» How to complete this task
Look through the data below for the string "Lemma", and copy every line where it turns up.

» Stored items
::::
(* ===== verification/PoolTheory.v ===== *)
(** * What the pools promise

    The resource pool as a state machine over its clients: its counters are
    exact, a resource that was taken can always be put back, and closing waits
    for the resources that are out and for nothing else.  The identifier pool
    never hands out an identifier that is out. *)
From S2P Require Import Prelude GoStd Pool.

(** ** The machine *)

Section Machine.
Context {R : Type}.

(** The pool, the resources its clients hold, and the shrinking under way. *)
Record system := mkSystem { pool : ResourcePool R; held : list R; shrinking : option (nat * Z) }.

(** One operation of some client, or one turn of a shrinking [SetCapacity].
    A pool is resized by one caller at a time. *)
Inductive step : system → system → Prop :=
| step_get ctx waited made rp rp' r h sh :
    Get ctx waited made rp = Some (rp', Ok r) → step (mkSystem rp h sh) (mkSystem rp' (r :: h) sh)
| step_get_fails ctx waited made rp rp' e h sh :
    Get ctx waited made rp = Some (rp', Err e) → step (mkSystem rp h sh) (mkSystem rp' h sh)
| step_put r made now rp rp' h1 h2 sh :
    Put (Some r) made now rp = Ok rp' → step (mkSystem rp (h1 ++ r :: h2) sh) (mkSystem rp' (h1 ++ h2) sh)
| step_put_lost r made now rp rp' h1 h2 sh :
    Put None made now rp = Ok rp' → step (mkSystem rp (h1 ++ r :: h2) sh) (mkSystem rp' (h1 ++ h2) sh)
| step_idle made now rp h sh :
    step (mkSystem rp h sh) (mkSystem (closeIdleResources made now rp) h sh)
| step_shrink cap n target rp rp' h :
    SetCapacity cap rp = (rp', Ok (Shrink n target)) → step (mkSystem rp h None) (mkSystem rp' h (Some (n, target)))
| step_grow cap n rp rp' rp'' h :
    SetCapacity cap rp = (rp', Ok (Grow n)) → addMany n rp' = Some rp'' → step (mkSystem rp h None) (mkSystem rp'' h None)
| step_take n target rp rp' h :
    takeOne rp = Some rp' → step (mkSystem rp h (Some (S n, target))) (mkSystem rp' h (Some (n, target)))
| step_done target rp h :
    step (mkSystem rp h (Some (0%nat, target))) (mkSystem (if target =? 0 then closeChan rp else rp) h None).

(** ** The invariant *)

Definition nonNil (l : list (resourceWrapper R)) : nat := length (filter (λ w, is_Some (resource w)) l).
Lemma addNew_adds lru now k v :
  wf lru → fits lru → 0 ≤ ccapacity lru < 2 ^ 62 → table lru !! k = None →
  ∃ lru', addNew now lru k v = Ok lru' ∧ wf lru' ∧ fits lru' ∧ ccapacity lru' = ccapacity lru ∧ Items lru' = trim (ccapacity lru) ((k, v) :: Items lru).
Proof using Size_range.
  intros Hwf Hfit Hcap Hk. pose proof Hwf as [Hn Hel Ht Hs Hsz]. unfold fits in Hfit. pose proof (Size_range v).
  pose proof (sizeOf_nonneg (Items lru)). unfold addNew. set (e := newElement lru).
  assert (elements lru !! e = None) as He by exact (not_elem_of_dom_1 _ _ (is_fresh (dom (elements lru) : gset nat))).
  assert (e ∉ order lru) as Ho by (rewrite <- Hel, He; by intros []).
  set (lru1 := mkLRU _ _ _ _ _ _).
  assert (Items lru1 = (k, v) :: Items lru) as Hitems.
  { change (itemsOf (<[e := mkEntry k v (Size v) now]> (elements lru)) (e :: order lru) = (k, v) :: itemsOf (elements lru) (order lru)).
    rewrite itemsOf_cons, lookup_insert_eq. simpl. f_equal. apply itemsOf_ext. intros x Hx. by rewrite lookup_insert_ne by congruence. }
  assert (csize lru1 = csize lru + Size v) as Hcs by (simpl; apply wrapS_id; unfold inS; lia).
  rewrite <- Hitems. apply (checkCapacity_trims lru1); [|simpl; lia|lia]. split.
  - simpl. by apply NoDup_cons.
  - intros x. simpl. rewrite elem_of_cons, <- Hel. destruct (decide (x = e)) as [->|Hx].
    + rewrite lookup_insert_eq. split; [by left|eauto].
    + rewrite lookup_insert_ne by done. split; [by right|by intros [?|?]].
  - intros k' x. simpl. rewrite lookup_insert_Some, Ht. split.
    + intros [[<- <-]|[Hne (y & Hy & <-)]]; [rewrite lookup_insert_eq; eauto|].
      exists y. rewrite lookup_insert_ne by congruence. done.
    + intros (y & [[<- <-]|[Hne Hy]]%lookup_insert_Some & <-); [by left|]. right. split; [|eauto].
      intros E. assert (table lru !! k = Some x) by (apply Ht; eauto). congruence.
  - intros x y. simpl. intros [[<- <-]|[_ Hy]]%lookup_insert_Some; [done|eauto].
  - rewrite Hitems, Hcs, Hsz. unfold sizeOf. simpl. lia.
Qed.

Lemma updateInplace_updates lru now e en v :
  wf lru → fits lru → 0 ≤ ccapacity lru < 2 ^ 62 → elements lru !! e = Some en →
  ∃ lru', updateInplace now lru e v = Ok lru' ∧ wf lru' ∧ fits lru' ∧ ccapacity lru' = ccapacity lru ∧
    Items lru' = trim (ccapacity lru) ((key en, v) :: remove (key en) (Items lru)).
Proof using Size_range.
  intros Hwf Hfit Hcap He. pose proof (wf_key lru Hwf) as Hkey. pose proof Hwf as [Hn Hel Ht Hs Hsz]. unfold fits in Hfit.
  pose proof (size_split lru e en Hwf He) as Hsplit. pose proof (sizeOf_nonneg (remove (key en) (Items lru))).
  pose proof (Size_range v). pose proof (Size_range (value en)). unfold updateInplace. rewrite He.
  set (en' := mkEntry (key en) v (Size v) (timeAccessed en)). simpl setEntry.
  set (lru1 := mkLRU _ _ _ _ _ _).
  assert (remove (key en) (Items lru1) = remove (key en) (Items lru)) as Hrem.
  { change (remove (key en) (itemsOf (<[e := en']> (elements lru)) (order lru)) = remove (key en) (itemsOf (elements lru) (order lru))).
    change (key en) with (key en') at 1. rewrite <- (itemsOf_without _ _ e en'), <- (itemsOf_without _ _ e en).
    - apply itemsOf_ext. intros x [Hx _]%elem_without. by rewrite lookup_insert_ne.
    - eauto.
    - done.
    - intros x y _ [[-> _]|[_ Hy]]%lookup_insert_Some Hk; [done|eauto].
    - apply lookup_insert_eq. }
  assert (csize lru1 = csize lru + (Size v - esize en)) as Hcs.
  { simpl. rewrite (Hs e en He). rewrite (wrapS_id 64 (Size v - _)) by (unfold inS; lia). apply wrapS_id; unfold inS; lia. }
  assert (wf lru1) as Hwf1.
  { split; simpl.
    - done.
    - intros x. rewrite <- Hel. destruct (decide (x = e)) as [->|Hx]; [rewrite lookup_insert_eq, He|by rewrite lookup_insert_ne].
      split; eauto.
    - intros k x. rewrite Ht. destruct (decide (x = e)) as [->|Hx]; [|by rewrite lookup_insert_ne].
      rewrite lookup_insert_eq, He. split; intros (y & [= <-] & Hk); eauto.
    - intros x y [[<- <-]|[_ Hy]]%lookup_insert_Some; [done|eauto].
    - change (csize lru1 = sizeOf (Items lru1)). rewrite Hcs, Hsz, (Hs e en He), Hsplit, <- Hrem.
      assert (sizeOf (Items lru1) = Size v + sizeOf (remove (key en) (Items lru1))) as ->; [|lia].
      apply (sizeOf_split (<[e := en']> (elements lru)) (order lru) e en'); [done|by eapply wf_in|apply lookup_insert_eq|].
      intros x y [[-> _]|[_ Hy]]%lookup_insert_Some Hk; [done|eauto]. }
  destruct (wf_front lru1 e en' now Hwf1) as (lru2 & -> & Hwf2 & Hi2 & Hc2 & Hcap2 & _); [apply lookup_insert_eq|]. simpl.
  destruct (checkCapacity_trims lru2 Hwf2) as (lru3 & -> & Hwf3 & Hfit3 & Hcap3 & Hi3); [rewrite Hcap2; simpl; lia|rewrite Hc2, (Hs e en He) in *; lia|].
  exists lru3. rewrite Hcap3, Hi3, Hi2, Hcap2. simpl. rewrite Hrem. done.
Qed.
::::
» Solution
Lemma addNew_adds lru now k v :
Lemma updateInplace_updates lru now e en v :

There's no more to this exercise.